Seine Beliebtheit in den Schulen sowie Vereinen hat bei ihm Spuren hinterlassen. Er schätzt die „Menschlichkeit, die ich in Deutschland erfahren habe“. Diese hat er selbst nicht nur als Tischtennisspieler und Lehrer zurückgegeben, sondern auch, indem er im Jahr 2015 Asylbewerbern half, als diese vermehrt nach Bayern kamen. Kontakte in den Irak hat der ledige Mann keine mehr. Seine Eltern leben nicht mehr.
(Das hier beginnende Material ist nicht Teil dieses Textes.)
(** * Open-Source Project Health Dashboard: data model, mock data provider
      and comparison view

    A shallow embedding of [finalUI.ts] (and of its earlier draft, which has
    the same functions over a smaller [ProjectData]) together with the
    properties of the mock data provider [fetchAllDataViaGraphQL] and of the
    comparison view [renderComparisonChart].

    Layout: the definitions come first (JavaScript numbers, the host
    environment with its effect monad, then the two source files, each in a
    module of its own); the lemmas and theorems follow. *)

From Stdlib Require Import ZArith Lia Bool List String.
From Stdlib Require Import SpecFloat.
Import ListNotations.
Local Open Scope string_scope.
Local Open Scope list_scope.
Local Open Scope Z_scope.

(* ================================================================== *)
(** * Part I: definitions                                              *)
(* ================================================================== *)

(** ** JavaScript numbers

    A TypeScript [number] is an IEEE 754 binary64 value.  The Standard
    Library's [spec_float] with precision 53 and exponent bound 1024 is that
    format, with its correctly rounded operations (round to nearest, ties to
    even), signed zeros, infinities and NaN. *)

Module JsNumber.

Definition prec : Z := 53.
Definition emax : Z := 1024.

Definition number : Type := spec_float.

(** The numbers that exist at run time are the canonical ones. *)
Definition valid (x : number) : bool := valid_binary prec emax x.

(** An integer literal such as [500] or [125345]. *)
Definition num (z : Z) : number := binary_normalize prec emax z 0 false.

(** A decimal literal such as [3.5], written [dec 35 10]: the binary64 value
    nearest to the quotient. *)
Definition dec (digits scale : Z) : number :=
  SFdiv prec emax (num digits) (num scale).

Definition mul : number -> number -> number := SFmul prec emax.
Definition add : number -> number -> number := SFadd prec emax.
Definition div : number -> number -> number := SFdiv prec emax.

Definition NaN : number := S754_nan.
Definition Infinity : number := S754_infinity false.

(** [x <= y], [x < y] and [x === y] on numbers: false as soon as an operand
    is NaN, and the two zeros are equal. *)
Definition leb : number -> number -> bool := SFleb.
Definition ltb : number -> number -> bool := SFltb.
Definition eqb : number -> number -> bool := SFeqb.

(** [Math.floor]: the largest integer not above the argument; zeros,
    infinities and NaN are returned unchanged.  A finite number with a
    non-negative exponent is already an integer. *)
Definition Math_floor (x : number) : number :=
  match x with
  | S754_finite s m e =>
      if 0 <=? e then x else num (cond_Zopp s (Zpos m) / 2 ^ (- e))
  | _ => x
  end.

(** The mathematical integer a number denotes, when it is an integer
    ([Number.isInteger] together with the value). *)
Definition integer_value (x : number) : option Z :=
  match x with
  | S754_zero _ => Some 0
  | S754_finite s m e =>
      if 0 <=? e then Some (cond_Zopp s (Zpos m * 2 ^ e))
      else if Zpos m mod 2 ^ (- e) =? 0
           then Some (cond_Zopp s (Zpos m / 2 ^ (- e)))
           else None
  | _ => None
  end.

(** The abstract operation ToIntegerOrInfinity of ECMAScript: NaN and the
    zeros give 0, the infinities themselves, any other number is truncated
    towards zero. *)
Variant IntegerOrInfinity : Type :=
  | Int (z : Z)
  | PosInfinity
  | NegInfinity.

Definition ToIntegerOrInfinity (x : number) : IntegerOrInfinity :=
  match x with
  | S754_nan => Int 0
  | S754_zero _ => Int 0
  | S754_infinity false => PosInfinity
  | S754_infinity true => NegInfinity
  | S754_finite s m e =>
      Int (cond_Zopp s (if 0 <=? e then Zpos m * 2 ^ e
                        else Zpos m / 2 ^ (- e)))
  end.

(** The abstract operation ToLength: ToIntegerOrInfinity clamped to the
    interval from 0 to 2^53 - 1. *)
Definition ToLength (x : number) : Z :=
  match ToIntegerOrInfinity x with
  | NegInfinity => 0
  | PosInfinity => 2 ^ 53 - 1
  | Int z => if z <=? 0 then 0 else Z.min z (2 ^ 53 - 1)
  end.

(** The range of [Math.random]: a number at least 0 and strictly below 1. *)
Definition in_unit_interval (r : number) : bool :=
  valid r && leb (num 0) r && ltb r (num 1).

(** [x] is an integer with [0 <= x < bound]. *)
Definition integer_below (bound : Z) (x : number) : Prop :=
  exists z, integer_value x = Some z /\ 0 <= z < bound.

End JsNumber.

Import JsNumber.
Mit Wehmut denkt er daran zurück, „dass meiner krebskranken Schwester im Irak nicht geholfen werden konnte und sie so verstarb“. Munir Jassem bezeichnet nach 18 Jahren Leben in Ingolstadt und Umgebung Deutschland als seine Heimat und will die deutsche Staatsbürgerschaft beantragen. Wenn Jassem immer wieder einmal als „Musterbeispiel für gelungene Integration“ hingestellt wird, fühlt er sich in diesem Schritt bestärkt.